Evaluating Pain in Orthopedic Patients: Can the Visual Analog Scale be used as a Long-term Outcome Instrument?
|Noback PC*, Cuellar DO, Lombardi JM, Swart EF and Rosenwasser MP|
|Department of Trauma, Trauma Training Center, Columbia University Medical Center, NY, USA|
|Corresponding Author :||Noback PC
Trauma Training Center, Columbia University Medical Center
622 West, 168th Street, NY, USA
E-mail: [email protected]
|Received March 20, 2015; Accepted May 15, 2015; Published May 18, 2015|
|Citation: Noback PC, Cuellar DO, Lombardi JM, Swart EF, Rosenwasser MP (2015) Evaluating Pain in Orthopedic Patients: Can the Visual Analog Scale be used as a Long-term Outcome Instrument?. J Pain Relief 4:182. doi: 10.4172/2167-0846.1000182|
|Copyright: © 2015 Noback PC, et al., This is an open-access article distributed under the terms of the Creative Commons Attribution License, which permits unrestricted use, distribution, and reproduction in any medium, provided the original author and source are credited.|
Study background: An analysis of the relationship between visual analog scale (VAS) pain scores and Likert pain scores over a period of up to a year in patients who sustained a distal radius fracture (DRF) in order to assess the reliability of using a VAS pain score as a long-term outcome instrument.

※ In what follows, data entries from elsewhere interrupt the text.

(** A suspended operation that may have registered [S], ends with at most [post] and
    leaves at most [left] when dropped, whatever [F] others have registered. *)
Inductive holds {A} (post : result A → gset Nonce) (left : gset Nonce)
    : gset Nonce → Co L N A → Prop :=
| holds_ready r : holds post left (post r) (Ready r)
| holds_suspended S bs cancel :
    (∀ F w, at_most (S ∪ F) w → at_most (left ∪ F) (cancel w)) →
    (∀ t f wk w c w', (t, f) ∈ bs → f wk w = Done (c, w') →
       ∃ S', holds post left S' c ∧ ∀ F, at_most (S ∪ F) w → at_most (S' ∪ F) w') →
    holds post left S (Suspended bs cancel).

Lemma holds_induct {A} post left (P : gset Nonce → Co L N A → Prop) :
  (∀ r, P (post r) (Ready r)) →
  (∀ S bs cancel,
     (∀ F w, at_most (S ∪ F) w → at_most (left ∪ F) (cancel w)) →
     (∀ t f wk w c w', (t, f) ∈ bs → f wk w = Done (c, w') →
        ∃ S', holds post left S' c ∧ P S' c ∧ ∀ F, at_most (S ∪ F) w → at_most (S' ∪ F) w') →
     P S (Suspended bs cancel)) →
  ∀ S c, holds post left S c → P S c.
Proof.
  intros Hr Hs. fix IH 3. intros S c [r|S' bs cancel Hc Hstep]; [apply Hr|].
  apply Hs; [exact Hc|]. intros t f wk w c' w' Hin E.
  destruct (Hstep t f wk w c' w' Hin E) as (S2 & Hh & HF).
  exists S2. split; [exact Hh|]. split; [by apply IH|exact HF].
Qed.

(** [m], started with at most [S] registered. *)
Definition keeps {A} S (m : Async L N A) (post : result A → gset Nonce) (left : gset Nonce) : Prop :=
  ∀ w c w', m w = Done (c, w') →
    ∃ S', holds post left S' c ∧ ∀ F, at_most (S ∪ F) w → at_most (S' ∪ F) w'.

Lemma keeps_sync {A} S (m : M W A) post left :
  (∀ w r w' F, m w = Done (r, w') → at_most (S ∪ F) w → at_most (post r ∪ F) w') →
  keeps S (sync m) post left.
Proof.
  intros Hm w c w' E. rw /sync /next in E. destruct (m w) as [[r w1]| |] eqn:Em; simplify_eq.
  exists (post r). split; [constructor|]. intros F. by apply Hm.
Qed.

Lemma keeps_of {A} S (r : result A) post left : post r = S → keeps S (async_of r) post left.
Proof. intros <- w c w' [= <- <-]. exists (post r). split; [constructor|done]. Qed.

Lemma co_bind_holds {A B} (c : Co L N A) (k : A → Async L N B) post1 post2 left S :
  holds post1 left S c → (∀ a, keeps (post1 (Ok a)) (k a) post2 left) →
  (∀ e, post2 (Err e) = post1 (Err e)) → keeps S (co_bind c k) post2 left.
Proof.
  intros Hc Hk He. revert S c Hc.
  apply (holds_induct post1 left (λ S c, keeps S (co_bind c k) post2 left)).
  - intros r w c' w'. destruct r as [a|e]; simpl; [apply Hk|]. intros [= <- <-].
    exists (post2 (Err e)). split; [constructor|by rw He].
  - intros S bs cancel Hcan IH w c' w' E. cbn [co_bind] in E. injection E as <- <-. exists S. split; [|done].
    constructor; [done|]. intros t f wk w1 c1 w2 Hin E1.
    apply list_elem_of_fmap in Hin as ([t0 f0] & [= -> ->] & Hin).
    rw /next in E1. destruct (f0 wk w1) as [[c2 w3]| |] eqn:E2; try done.
    destruct (IH _ _ _ _ _ _ Hin E2) as (S' & _ & Hkeep & HF).
    destruct (Hkeep _ _ _ E1) as (S2 & Hh & HF2). exists S2. split; [done|].
    intros F Hat. by apply HF2, HF.
Qed.

Lemma keeps_bind {A B} S (m : Async L N A) (k : A → Async L N B) post1 post2 left :
  keeps S m post1 left → (∀ a, keeps (post1 (Ok a)) (k a) post2 left) →
  (∀ e, post2 (Err e) = post1 (Err e)) → keeps S (m ≫= k) post2 left.
Proof.
  intros Hm Hk He w c w' E. rw /mbind /async_bind /next in E.
  destruct (m w) as [[c1 w1]| |] eqn:E1; try done.
  destruct (Hm _ _ _ E1) as (S1 & Hh & HF).
  destruct (co_bind_holds c1 k post1 post2 left S1 Hh Hk He w1 c w' E) as (S2 & Hh2 & HF2).
  exists S2. split; [done|]. intros F Hat. by apply HF2, HF.
Qed.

Methods: Retrospective review was performed of prospectively collected data on all DRF's treated at our institution from 2010-2012 with consented patients. At the initial and each follow-up visit, patients indicated their level of injured extremity pain at rest by using a VAS (VAS-Rest) and when actively using the extremity (VAS-Active). At followup visits, patients completed a question asking what their perceived change in injured wrist pain was since their last orthopedic visit. This "Change in Pain" (CP) question consisted of a five-level Likert item. Patients' clinic visits were grouped into independent data sets consisting of 3 data points (VAS-Rest, VAS-Active, and CP score). Incomplete data sets were excluded. The difference in VAS pain scores between consecutive visits and the CP score were compared using Spearman's correlation coefficient and linear regression analysis. Results: A total of 74 DRF patients and 119 complete two-visit data sets were included in the study. CP scores and VAS-pain scores were collected at periods of two weeks, four weeks, six weeks, eight weeks, three months, six months, and one year post treatment. Spearman's correlation coefficients between VAS pain scores and patients' CP score were minimal (r<0.3). Linear regression analysis showed a weak relationship between VAS pain scores and CP scores. Conclusion: Although VAS pain scores play a vital role in assessing pain in the short-term setting, the VAS seems to be a poor instrument for comparing treatment outcomes of long-term orthopedic interventions. Multi-dimensional pain questionnaires may be preferable for assessing long-term orthopedic outcomes.